[Work instructions]
Every line from the one containing "(∀ e, e ∈ readerpos" to the one containing "- apply list_elem_of_lookup" in the records below, both included, must be set down exactly, and no other line.

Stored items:
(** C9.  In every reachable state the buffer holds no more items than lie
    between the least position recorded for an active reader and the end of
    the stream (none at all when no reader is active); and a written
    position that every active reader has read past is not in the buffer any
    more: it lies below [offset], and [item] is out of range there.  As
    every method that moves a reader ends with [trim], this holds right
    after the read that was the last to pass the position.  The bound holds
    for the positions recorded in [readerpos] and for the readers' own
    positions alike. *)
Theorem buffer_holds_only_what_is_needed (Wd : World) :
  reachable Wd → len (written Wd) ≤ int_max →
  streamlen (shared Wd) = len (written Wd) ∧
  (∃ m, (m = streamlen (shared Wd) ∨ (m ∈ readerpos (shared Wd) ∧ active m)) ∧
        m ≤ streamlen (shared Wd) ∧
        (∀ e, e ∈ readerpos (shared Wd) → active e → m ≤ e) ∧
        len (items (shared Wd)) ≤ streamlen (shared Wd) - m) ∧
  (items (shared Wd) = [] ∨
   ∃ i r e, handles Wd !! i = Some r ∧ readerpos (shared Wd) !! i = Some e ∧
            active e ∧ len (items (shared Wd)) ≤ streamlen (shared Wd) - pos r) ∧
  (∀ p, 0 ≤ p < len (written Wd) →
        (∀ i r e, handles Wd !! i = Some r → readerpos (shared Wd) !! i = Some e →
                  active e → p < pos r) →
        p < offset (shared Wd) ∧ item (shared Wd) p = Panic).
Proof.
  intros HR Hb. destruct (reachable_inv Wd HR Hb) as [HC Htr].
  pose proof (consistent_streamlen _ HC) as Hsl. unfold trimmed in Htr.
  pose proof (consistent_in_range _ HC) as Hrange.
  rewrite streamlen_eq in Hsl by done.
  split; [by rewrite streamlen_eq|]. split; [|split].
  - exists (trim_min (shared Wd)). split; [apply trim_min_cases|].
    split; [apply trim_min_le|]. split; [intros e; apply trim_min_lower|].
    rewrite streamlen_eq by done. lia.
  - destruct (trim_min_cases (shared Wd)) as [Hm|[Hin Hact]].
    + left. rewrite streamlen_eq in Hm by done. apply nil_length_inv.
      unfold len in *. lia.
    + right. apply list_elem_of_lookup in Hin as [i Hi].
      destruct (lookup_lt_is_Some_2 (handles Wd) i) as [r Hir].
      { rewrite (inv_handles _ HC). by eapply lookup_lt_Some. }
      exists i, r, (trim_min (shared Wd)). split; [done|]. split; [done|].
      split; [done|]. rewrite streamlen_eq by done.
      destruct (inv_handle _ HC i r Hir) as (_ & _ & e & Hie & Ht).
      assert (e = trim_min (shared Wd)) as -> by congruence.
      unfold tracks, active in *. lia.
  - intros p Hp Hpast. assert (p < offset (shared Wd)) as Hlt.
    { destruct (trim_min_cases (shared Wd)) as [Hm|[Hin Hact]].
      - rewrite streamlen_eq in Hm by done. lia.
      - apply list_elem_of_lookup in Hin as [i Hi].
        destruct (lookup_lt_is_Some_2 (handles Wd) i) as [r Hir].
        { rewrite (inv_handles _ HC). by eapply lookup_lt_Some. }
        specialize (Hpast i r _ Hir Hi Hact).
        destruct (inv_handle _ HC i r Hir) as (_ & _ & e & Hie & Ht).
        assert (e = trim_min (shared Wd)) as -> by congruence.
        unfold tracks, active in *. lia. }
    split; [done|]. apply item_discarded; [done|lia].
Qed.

[Response below]
        (∀ e, e ∈ readerpos (shared Wd) → active e → m ≤ e) ∧
        len (items (shared Wd)) ≤ streamlen (shared Wd) - m) ∧
  (items (shared Wd) = [] ∨
   ∃ i r e, handles Wd !! i = Some r ∧ readerpos (shared Wd) !! i = Some e ∧
            active e ∧ len (items (shared Wd)) ≤ streamlen (shared Wd) - pos r) ∧
  (∀ p, 0 ≤ p < len (written Wd) →
        (∀ i r e, handles Wd !! i = Some r → readerpos (shared Wd) !! i = Some e →
                  active e → p < pos r) →
        p < offset (shared Wd) ∧ item (shared Wd) p = Panic).
Proof.
  intros HR Hb. destruct (reachable_inv Wd HR Hb) as [HC Htr].
  pose proof (consistent_streamlen _ HC) as Hsl. unfold trimmed in Htr.
  pose proof (consistent_in_range _ HC) as Hrange.
  rewrite streamlen_eq in Hsl by done.
  split; [by rewrite streamlen_eq|]. split; [|split].
  - exists (trim_min (shared Wd)). split; [apply trim_min_cases|].
    split; [apply trim_min_le|]. split; [intros e; apply trim_min_lower|].
    rewrite streamlen_eq by done. lia.
  - destruct (trim_min_cases (shared Wd)) as [Hm|[Hin Hact]].
    + left. rewrite streamlen_eq in Hm by done. apply nil_length_inv.
      unfold len in *. lia.
    + right. apply list_elem_of_lookup in Hin as [i Hi].
      destruct (lookup_lt_is_Some_2 (handles Wd) i) as [r Hir].
      { rewrite (inv_handles _ HC). by eapply lookup_lt_Some. }
      exists i, r, (trim_min (shared Wd)). split; [done|]. split; [done|].
      split; [done|]. rewrite streamlen_eq by done.
      destruct (inv_handle _ HC i r Hir) as (_ & _ & e & Hie & Ht).
      assert (e = trim_min (shared Wd)) as -> by congruence.
      unfold tracks, active in *. lia.
  - intros p Hp Hpast. assert (p < offset (shared Wd)) as Hlt.
    { destruct (trim_min_cases (shared Wd)) as [Hm|[Hin Hact]].
      - rewrite streamlen_eq in Hm by done. lia.
      - apply list_elem_of_lookup in Hin as [i Hi].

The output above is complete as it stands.